Elan
- Paradigms: procedural, structured
- Designed by: C.H.A. Koster, et al.
- Developer: Technische Universität Berlin
- First appeared: 1974; 51 years ago
- Typing discipline: static, strong
- Scope: Lexical
- Platform: Zilog Z80, others
- OS: EUMEL
- Website: www.cs.ru.nl/elan

Influenced by
- ALGOL 68

Influenced
- ?

= ELAN (programming language) =

Educational programming language

ELAN is an interpreted educational programming language for learning and teaching systematic programming. (Note: In May 2023 design commenced on a new programming language named 'Elan' also designed for teaching and learning programming in schools, but it has no historical connection to the 'ELAN' language described here.)

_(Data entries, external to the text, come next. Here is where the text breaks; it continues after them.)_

Definition set_vrfs (v : gmap string Z) (k : Kernel) : Kernel :=
  mkKernel v (k_nic_vrf k) (k_interfaces k) (k_arp_ndp k) (k_vlan_devices k)
    (k_dev_ips k) (k_ip_rules k) (k_ip_routes k) (k_ndp_proxies k) (k_ovs_flows k).

Definition set_nic_vrf (v : gmap string string) (k : Kernel) : Kernel :=
  mkKernel (k_vrfs k) v (k_interfaces k) (k_arp_ndp k) (k_vlan_devices k)
    (k_dev_ips k) (k_ip_rules k) (k_ip_routes k) (k_ndp_proxies k) (k_ovs_flows k).

Definition set_arp_ndp (v : gmap string nat) (k : Kernel) : Kernel :=
  mkKernel (k_vrfs k) (k_nic_vrf k) (k_interfaces k) v (k_vlan_devices k)
    (k_dev_ips k) (k_ip_rules k) (k_ip_routes k) (k_ndp_proxies k) (k_ovs_flows k).

Definition set_vlan_devices (v : gset (string * Z)) (k : Kernel) : Kernel :=
  mkKernel (k_vrfs k) (k_nic_vrf k) (k_interfaces k) (k_arp_ndp k) v
    (k_dev_ips k) (k_ip_rules k) (k_ip_routes k) (k_ndp_proxies k) (k_ovs_flows k).

Definition set_dev_ips (v : gset string) (k : Kernel) : Kernel :=
  mkKernel (k_vrfs k) (k_nic_vrf k) (k_interfaces k) (k_arp_ndp k) (k_vlan_devices k)
    v (k_ip_rules k) (k_ip_routes k) (k_ndp_proxies k) (k_ovs_flows k).

Definition set_ip_rules (v : gmap string Rule) (k : Kernel) : Kernel :=
  mkKernel (k_vrfs k) (k_nic_vrf k) (k_interfaces k) (k_arp_ndp k) (k_vlan_devices k)
    (k_dev_ips k) v (k_ip_routes k) (k_ndp_proxies k) (k_ovs_flows k).

Definition set_ip_routes (v : gset Route) (k : Kernel) : Kernel :=
  mkKernel (k_vrfs k) (k_nic_vrf k) (k_interfaces k) (k_arp_ndp k) (k_vlan_devices k)
    (k_dev_ips k) (k_ip_rules k) v (k_ndp_proxies k) (k_ovs_flows k).
(** [INSERT INTO users (...) VALUES (...) RETURNING *]: the primary key
    and [email UNIQUE] are enforced by the database, which raises
    SQLSTATE 23505 on a clash. *)
Definition insert_user (db : Db) (row : UserRow) : result (Db * UserRow) :=
  if existsb (fun u => String.eqb (u_id u) (u_id row)
                       || String.eqb (u_email u) (u_email row)) (users db)
  then Throw "23505"
  else Ok (set_users db (users db ++ [row]), row).

Section WithBcrypt.
(** [bcrypt.hash(password, saltRounds)] with the salt it drew. *)
Variable bcrypt_hash : string -> string -> string.

Definition create (e : Entropy) (db : Db) (userData : CreateData)
  : result (Db * t) :=
  let role := match cd_role userData with Some r => r | None => "customer" end in
  let passwordHash := bcrypt_hash (salt e) (cd_password userData) in
  let verificationToken := uuidv4 e in
  let row :=
    {| u_id := gen_id e;
       u_email := cd_email userData;
       u_password_hash := passwordHash;
       u_first_name := cd_firstName userData;
       u_last_name := cd_lastName userData;
       u_phone := cd_phone userData;
       u_role := role;
       u_is_verified := false;
       u_verification_token := Some verificationToken;
       u_reset_password_token := None;
       u_reset_password_expires := None;
       u_last_login := None;
       u_created_at := now e;
       u_updated_at := now e |} in
  match insert_user db row with
  | Ok (db', r) => Ok (db', new r)
  | Throw code =>
      if String.eqb code "23505" then Throw "Email already exists"
      else Throw code
  end.
End WithBcrypt.

(** [SELECT * FROM users WHERE email = $1], first row or [null]. *)
Definition findByEmail (db : Db) (email : string) : option t :=
  match first_row (filter (fun u => String.eqb (u_email u) email) (users db)) with
  | None => None
  | Some row => Some (new row)
  end.
(** * Sliding-window rate limiter (rateLimiter.js)

    A shallow embedding of the [RateLimiter] class and the properties of its
    three public methods [isAllowed], [reset] and [getStats].

    Modelling conventions.
    - Instants ([Date.now()]) and the two configuration numbers are
      integers ([Z]): millisecond clocks return integers, and all the
      arithmetic of the class (subtraction, addition, comparison, one
      division by 1000 under [Math.ceil]) is exact on integers of that size.
    - The clock is an input: a method that reads [Date.now()] takes the
      instant [now] as an argument.
    - [this.requests] is a JS [Map] from strings to arrays of numbers, here a
      [gmap string (list Z)]; no method iterates the map, so insertion order
      is not observable.
    - A method is a function from the receiver to its result paired with
      the receiver after the call. *)

From stdpp Require Import gmap strings list fin_maps sorting pretty.
From Stdlib Require Import ZArith Lia.

Local Open Scope Z_scope.

(** ** Data *)

(** The receiver: the three fields set by the constructor. *)
Record RateLimiter : Type := mkRateLimiter {
  maxRequests : Z;
  windowMs : Z;
  requests : gmap string (list Z)
}.
(** X24.  A GET for /name.suffix that finds its device and its encoder
    registers the socket of the request with the stream of that path:
    the stream already stored under the path, or a new one stored under
    it.  When that stream is at rest (its lock free, its update thread
    running or waiting) and does not yet track the socket,
    [register] returns, and afterwards the registry holds under the
    path a stream whose table maps the socket to a device of the first
    bridge with that name; the entries of the other paths and the
    other stream objects are as before. *)
Theorem do_GET_registers_the_request
    (env : Env) (server : StreamServer) (name suffix' : string) (request : sock)
    (ss : ServerState) (b : Bridge) (e : Encoder) :
  registry_ok (stream_manager ss) ->
  has_char "."%char name = false ->
  has_char newline name = false ->
  has_char newline suffix' = false ->
  first_bridge name (bridges server) = Some b ->
  first_encoder suffix' (encoders server) = Some e ->
  (forall r ps,
     streams (stream_manager ss) !! stream_path name suffix' = Some r ->
     heap (stream_manager ss) !! r = Some ps ->
     lock ps = false /\ sockets ps !! request = None
     /\ is_running (update_thread ps) || th_lock (update_thread ps) = true) ->
  exists h ss' st' r ps' device,
    do_GET env server (stream_path name suffix') request ss = Some (h, ss')
    /\ status (wfile h) = Some 200%Z
    /\ returned h = Some (Return tt st')
    /\ streams (stream_manager ss') !! stream_path name suffix' = Some r
    /\ heap (stream_manager ss') !! r = Some ps'
    /\ (forall r0, streams (stream_manager ss) !! stream_path name suffix' = Some r0 ->
                   r = r0)
    /\ (streams (stream_manager ss) !! stream_path name suffix' = None ->
        heap (stream_manager ss) !! r = None
        /\ path ps' = stream_path name suffix'
        /\ recorder ps' = mkRecorder (monitor (sink b))
        /\ encoder ps' = e)
    /\ sockets ps' !! request = Some device
    /\ rd_bridge device = b
    /\ (forall p, p <> stream_path name suffix' ->
                  streams (stream_manager ss') !! p = streams (stream_manager ss) !! p)
    /\ (forall r', r' <> r ->
                   heap (stream_manager ss') !! r' = heap (stream_manager ss) !! r').
Proof.
  intros Hok Hdot Hnl Hs Hb He Hrest.
  unfold do_GET. rewrite (handle_headers_stream_path _ _ _ Hdot Hnl Hs), Hb, He.
  cbn [returned wfile handler_log].
  set (p := stream_path name suffix') in *.
  destruct (streams (stream_manager ss) !! p) as [r0|] eqn:E.
  - rewrite (get_stream_existing _ _ _ _ _ E).
    destruct (Hok _ _ E) as [ps Hps].
    destruct (Hrest r0 ps eq_refl Hps) as (Hl & Hreq & Ht).
    rewrite (on_stream_register env b request r0 ps _ _ Hps Hreq Hl Ht).
    eexists _, _, _, r0, _, (device_of env b request).
    split; [reflexivity|]. split; [reflexivity|]. split; [reflexivity|].
    cbn [stream_manager streams heap].
    split; [exact E|]. split; [apply lookup_insert_eq|].
    split; [intros r1 [= <-]; reflexivity|]. split; [discriminate|].
    unfold registered. cbn [stream sockets].
    split; [apply lookup_insert_eq|].
    split; [unfold device_of; destruct (getsockname env request) as [[ip port]|];
            reflexivity|].
    split; [reflexivity|]. intros r' Hr'. apply lookup_insert_ne. congruence.
  - rewrite (get_stream_new _ _ _ _ E).
    set (r := fresh (dom (heap (stream_manager ss)))).
    set (ps := new_ProcessStream p (mkRecorder (monitor (sink b))) e).
    rewrite (on_stream_register env b request r ps).
    2:{ cbn [heap]. apply lookup_insert_eq. }
    2:{ apply lookup_empty. }
    2:{ reflexivity. }
    2:{ reflexivity. }
    eexists _, _, _, r, _, (device_of env b request).
    split; [reflexivity|]. split; [reflexivity|]. split; [reflexivity|].
    cbn [stream_manager streams heap].
    split; [apply lookup_insert_eq|]. split; [apply lookup_insert_eq|].
    split; [discriminate|].
    split; [intros _; split; [apply fresh_not_in_heap|repeat split]|].
    unfold registered. cbn [stream sockets].
    split; [apply lookup_insert_eq|].
    split; [unfold device_of; destruct (getsockname env request) as [[ip port]|];
            reflexivity|].
    split.
    + intros p' Hp'. apply lookup_insert_ne. congruence.
    + intros r' Hr'. rewrite !lookup_insert_ne by congruence. reflexivity.
Qed.
(** *** processUpdate (lines 199-219) *)
Definition processUpdate (update : JsVal) : M unit :=
  try_catch
    (do message <- get update "message";
     step (if truthy message then handleMessage message false else ret tt);
     let edited := field update "edited_message" in
     if truthy edited then handleMessage edited true else ret tt)
    (fun error =>
       (* line 216 *)
       do updateId <- get update "update_id";
       step interpolate updateId;
       ret tt).

(** *** handleWebhook (lines 156-190) *)
Definition textResponse (text : string) (code : Z) : Response :=
  {| status := code; body := BodyText text; headers := [] |}.

Definition handleWebhook (request : Request) : M Response :=
  try_catch
    (let contentType := header request "Content-Type" in
     if negb (truthy contentType)
        || negb (match contentType with
                 | JStr s => includes "application/json" s
                 | _ => false
                 end)
     then ret (textResponse "Invalid Content-Type" 400)
     else
       match req_json request with
       | None => ret (textResponse "Invalid JSON" 400)
       | Some update =>
           if negb (truthy update)
              || negb (typeof_object update)
              || negb (truthy (field update "update_id"))
           then ret (textResponse "Invalid update format" 400)
           else
             (* line 180 *)
             step interpolate (field update "update_id");
             step processUpdate update;
             ret (textResponse "OK" 200)
       end)
    (fun error => ret (textResponse "Internal Server Error" 500)).
(** C6. When a class has fewer rows in the training split than the
    training and testing sizes together ask for, Wine still returns (no
    exception is raised) and the partitions of that class are shorter than
    requested: together they hold exactly the rows the class has. *)
Theorem Wine_silently_truncates `{Extern} `{!ExternOk} d
    (training_size test_size n : Z) (w : World) k key :
  length load_wine.1 = length load_wine.2 →
  rectangular d load_wine.1 →
  Nat.max (length load_wine.1) d ≤ 500 →
  (0 < test_size < Z.of_nat (length load_wine.1))%Z →
  (1 ≤ n ≤
     Z.of_nat (Nat.min (length load_wine.1 - Z.to_nat test_size) d))%Z →
  (0 ≤ training_size)%Z →
  (k, key) ∈ enumerate class_labels →
  length (class_rows test_size k)
  < Z.to_nat training_size + Z.to_nat test_size →
  ∃ L Xtr Xte,
    Wine training_size test_size n w
    = (inr (sample_train L, training_input L, test_input L, class_labels),
       w) ∧
    training_input L !! key = Some Xtr ∧
    test_input L !! key = Some Xte ∧
    length Xtr
    = Nat.min (Z.to_nat training_size) (length (class_rows test_size k)) ∧
    length Xte
    = Nat.min (Z.to_nat test_size)
        (length (class_rows test_size k) - Z.to_nat training_size) ∧
    length Xtr + length Xte = length (class_rows test_size k) ∧
    (length Xtr < Z.to_nat training_size ∨
     length Xte < Z.to_nat test_size).
Proof.
  intros Hlen Hrect Hsmall Hs Hn Ht Hk Hfew.
  destruct (Wine_body_succeeds d training_size test_size n w
              Hlen Hrect Hsmall Hs Hn) as [L HL].
  pose proof (Wine_run _ _ _ _ _ _ HL) as Hrun.
  apply Wine_body_inr in HL.
  destruct (Wine_partition_lengths _ _ _ _ _ _ k key HL Ht Hk)
    as (Xtr & Xte & Hin & Hout & Hlin & Hlout).
  exists L, Xtr, Xte. split_and!; try done; lia.
Qed.

Lemma Wine_silently_truncates_witness :
  ∃ L Xtr Xte,
    Wine (H:=Toy.env) 50 10 4 Toy.world0
    = (inr (sample_train L, training_input L, test_input L, class_labels),
       Toy.world0) ∧
    training_input L !! "A"%string = Some Xtr ∧
    test_input L !! "A"%string = Some Xte ∧
    length Xtr = 50 ∧ length Xte = 9.
Proof.
  pose proof Toy_table_length as Hlen.
  change Toy.table with (@load_wine Toy.env).1 in Hlen.
  destruct (@Wine_silently_truncates Toy.env Toy_env_ok 13 50 10 4
              Toy.world0 0 "A"%string)
    as (L & Xtr & Xte & Hrun & Hin & Hout & Hlin & Hlout & _);
    rewrite ?Hlen;
    [reflexivity|exact Toy_table_rectangular|lia|lia|lia|lia
    |rewrite enumerate_class_labels; apply list_elem_of_here
    |vm_compute; lia|].
  exists L, Xtr, Xte. split_and!; [exact Hrun|exact Hin|exact Hout|..].
  - rewrite Hlin. vm_compute. reflexivity.
  - rewrite Hlout. vm_compute. reflexivity.
Defined.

It was developed in 1974 by C.H.A. Koster and a group at Technische Universität Berlin as an alternative to BASIC in teaching, and approved for use in secondary schools in Germany by the "Arbeitskreis Schulsprache". It was in use until the late 1980s in a number of schools in Germany, Belgium, the Netherlands, and Hungary for informatics teaching in secondary education, and used at the Radboud University Nijmegen in the Netherlands for teaching systematic programming to students from various disciplines and in teacher courses.

The language design focuses strongly on structured programming, and has a special construction for stepwise refinement, allowing students to focus on top-down design, and bottom-up coding.

The microkernel operating system Eumel began as a runtime system (environment) for ELAN.